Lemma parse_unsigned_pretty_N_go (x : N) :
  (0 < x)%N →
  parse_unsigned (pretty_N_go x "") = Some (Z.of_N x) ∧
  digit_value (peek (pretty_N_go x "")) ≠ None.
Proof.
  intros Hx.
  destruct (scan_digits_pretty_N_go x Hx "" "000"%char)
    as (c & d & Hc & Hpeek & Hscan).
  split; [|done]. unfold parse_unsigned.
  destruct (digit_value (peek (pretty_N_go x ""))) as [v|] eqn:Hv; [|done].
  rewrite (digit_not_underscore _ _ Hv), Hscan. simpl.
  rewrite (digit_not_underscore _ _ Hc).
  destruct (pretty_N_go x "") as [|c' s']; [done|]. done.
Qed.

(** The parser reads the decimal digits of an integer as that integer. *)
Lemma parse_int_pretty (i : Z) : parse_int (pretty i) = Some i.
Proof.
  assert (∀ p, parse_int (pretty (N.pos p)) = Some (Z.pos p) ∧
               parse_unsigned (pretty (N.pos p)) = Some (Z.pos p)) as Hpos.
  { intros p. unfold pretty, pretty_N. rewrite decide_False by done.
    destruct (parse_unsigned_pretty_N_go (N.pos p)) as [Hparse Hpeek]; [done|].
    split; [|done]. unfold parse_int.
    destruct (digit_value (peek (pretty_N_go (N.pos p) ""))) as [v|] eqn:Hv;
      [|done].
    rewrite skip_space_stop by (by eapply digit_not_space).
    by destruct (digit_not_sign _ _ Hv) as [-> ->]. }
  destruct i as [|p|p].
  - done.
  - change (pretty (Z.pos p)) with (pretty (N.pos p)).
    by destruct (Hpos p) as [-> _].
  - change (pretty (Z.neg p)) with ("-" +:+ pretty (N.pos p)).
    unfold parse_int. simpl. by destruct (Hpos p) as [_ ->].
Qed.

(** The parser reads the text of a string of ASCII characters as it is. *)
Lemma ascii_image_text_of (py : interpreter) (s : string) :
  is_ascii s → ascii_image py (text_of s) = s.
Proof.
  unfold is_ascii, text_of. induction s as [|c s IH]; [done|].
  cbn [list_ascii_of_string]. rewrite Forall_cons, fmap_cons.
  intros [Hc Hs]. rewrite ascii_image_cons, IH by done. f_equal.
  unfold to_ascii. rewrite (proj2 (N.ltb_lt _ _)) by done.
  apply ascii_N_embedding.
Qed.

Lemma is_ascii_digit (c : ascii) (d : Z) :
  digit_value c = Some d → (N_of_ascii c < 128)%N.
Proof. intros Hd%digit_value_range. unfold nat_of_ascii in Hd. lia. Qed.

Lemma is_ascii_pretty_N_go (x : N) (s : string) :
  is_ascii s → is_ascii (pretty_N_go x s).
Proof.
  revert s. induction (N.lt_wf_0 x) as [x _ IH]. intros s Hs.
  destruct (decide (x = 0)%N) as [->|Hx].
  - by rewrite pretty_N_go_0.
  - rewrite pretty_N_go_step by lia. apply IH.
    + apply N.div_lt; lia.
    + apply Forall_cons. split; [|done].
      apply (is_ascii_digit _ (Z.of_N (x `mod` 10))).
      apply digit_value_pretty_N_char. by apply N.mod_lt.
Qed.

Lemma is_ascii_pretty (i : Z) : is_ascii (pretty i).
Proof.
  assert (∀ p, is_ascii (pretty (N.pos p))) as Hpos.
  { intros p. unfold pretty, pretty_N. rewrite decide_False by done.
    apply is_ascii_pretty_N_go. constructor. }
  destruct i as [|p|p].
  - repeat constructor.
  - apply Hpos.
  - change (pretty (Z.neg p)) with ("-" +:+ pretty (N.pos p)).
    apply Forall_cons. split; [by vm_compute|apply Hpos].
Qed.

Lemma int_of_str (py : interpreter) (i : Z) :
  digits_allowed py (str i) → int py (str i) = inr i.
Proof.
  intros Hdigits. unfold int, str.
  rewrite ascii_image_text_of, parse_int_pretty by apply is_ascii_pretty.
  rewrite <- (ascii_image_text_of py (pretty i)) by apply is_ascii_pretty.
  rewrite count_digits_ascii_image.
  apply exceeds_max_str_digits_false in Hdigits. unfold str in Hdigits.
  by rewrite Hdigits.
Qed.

...

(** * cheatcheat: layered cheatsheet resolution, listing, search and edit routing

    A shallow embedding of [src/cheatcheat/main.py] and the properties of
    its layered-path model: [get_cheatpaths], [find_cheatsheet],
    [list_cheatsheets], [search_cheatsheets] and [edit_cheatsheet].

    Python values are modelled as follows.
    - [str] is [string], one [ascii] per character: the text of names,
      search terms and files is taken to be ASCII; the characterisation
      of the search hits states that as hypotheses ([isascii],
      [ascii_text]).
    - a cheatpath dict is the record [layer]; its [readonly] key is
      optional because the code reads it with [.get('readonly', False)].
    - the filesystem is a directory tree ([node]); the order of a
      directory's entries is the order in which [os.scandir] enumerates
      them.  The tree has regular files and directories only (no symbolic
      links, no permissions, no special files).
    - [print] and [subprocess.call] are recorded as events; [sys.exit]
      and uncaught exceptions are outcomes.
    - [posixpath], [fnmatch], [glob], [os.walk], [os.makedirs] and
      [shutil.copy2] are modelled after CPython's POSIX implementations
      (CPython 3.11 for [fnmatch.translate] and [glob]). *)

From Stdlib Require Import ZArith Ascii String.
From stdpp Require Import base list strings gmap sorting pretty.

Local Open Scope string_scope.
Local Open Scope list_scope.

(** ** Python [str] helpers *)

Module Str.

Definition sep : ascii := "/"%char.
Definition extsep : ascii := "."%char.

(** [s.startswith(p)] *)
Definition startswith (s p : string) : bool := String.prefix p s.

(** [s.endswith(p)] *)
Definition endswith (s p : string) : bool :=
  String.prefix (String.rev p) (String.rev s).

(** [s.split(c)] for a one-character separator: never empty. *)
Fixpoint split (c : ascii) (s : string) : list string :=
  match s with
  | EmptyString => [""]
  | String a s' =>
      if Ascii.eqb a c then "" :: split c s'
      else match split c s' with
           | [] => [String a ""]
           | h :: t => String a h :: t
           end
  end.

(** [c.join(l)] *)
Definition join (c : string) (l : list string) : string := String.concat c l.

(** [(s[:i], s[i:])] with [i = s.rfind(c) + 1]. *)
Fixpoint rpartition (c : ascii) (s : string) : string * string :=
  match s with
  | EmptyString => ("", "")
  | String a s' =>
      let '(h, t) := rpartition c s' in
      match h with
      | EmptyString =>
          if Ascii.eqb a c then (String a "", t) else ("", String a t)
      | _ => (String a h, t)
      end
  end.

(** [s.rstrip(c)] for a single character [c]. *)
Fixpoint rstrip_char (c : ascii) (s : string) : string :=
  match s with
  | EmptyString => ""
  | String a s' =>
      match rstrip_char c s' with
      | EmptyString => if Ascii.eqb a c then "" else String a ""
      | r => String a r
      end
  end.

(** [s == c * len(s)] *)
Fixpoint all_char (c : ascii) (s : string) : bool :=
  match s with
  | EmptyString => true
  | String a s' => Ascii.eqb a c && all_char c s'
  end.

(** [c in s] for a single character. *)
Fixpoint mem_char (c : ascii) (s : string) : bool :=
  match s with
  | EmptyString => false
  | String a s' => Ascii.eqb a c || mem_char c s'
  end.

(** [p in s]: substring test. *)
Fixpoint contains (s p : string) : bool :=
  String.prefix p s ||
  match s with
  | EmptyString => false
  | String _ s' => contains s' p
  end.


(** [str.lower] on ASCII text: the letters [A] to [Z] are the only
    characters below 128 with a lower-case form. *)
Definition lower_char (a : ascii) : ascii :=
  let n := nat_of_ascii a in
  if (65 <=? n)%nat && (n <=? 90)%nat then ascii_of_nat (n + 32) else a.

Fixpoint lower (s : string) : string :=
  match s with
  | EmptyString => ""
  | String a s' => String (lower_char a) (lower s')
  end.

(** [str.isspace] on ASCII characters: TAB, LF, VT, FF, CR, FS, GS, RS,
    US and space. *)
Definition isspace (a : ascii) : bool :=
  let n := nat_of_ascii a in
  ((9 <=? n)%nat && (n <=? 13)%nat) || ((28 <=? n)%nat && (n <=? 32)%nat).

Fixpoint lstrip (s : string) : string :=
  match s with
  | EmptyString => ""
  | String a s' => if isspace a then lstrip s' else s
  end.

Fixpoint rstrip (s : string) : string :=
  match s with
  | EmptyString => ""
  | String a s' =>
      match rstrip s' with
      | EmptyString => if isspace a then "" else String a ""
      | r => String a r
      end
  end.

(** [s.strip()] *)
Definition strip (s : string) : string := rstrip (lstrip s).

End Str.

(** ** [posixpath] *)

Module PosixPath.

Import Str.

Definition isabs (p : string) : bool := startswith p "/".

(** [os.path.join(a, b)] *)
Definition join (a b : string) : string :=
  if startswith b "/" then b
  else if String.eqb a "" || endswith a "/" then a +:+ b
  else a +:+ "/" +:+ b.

### Your assignment
For each line above that contains the word "bool", give the line as it is written.

### Result
Definition startswith (s p : string) : bool := String.prefix p s.
Definition endswith (s p : string) : bool :=
Fixpoint all_char (c : ascii) (s : string) : bool :=
Fixpoint mem_char (c : ascii) (s : string) : bool :=
Fixpoint contains (s p : string) : bool :=
Definition isspace (a : ascii) : bool :=
Definition isabs (p : string) : bool := startswith p "/".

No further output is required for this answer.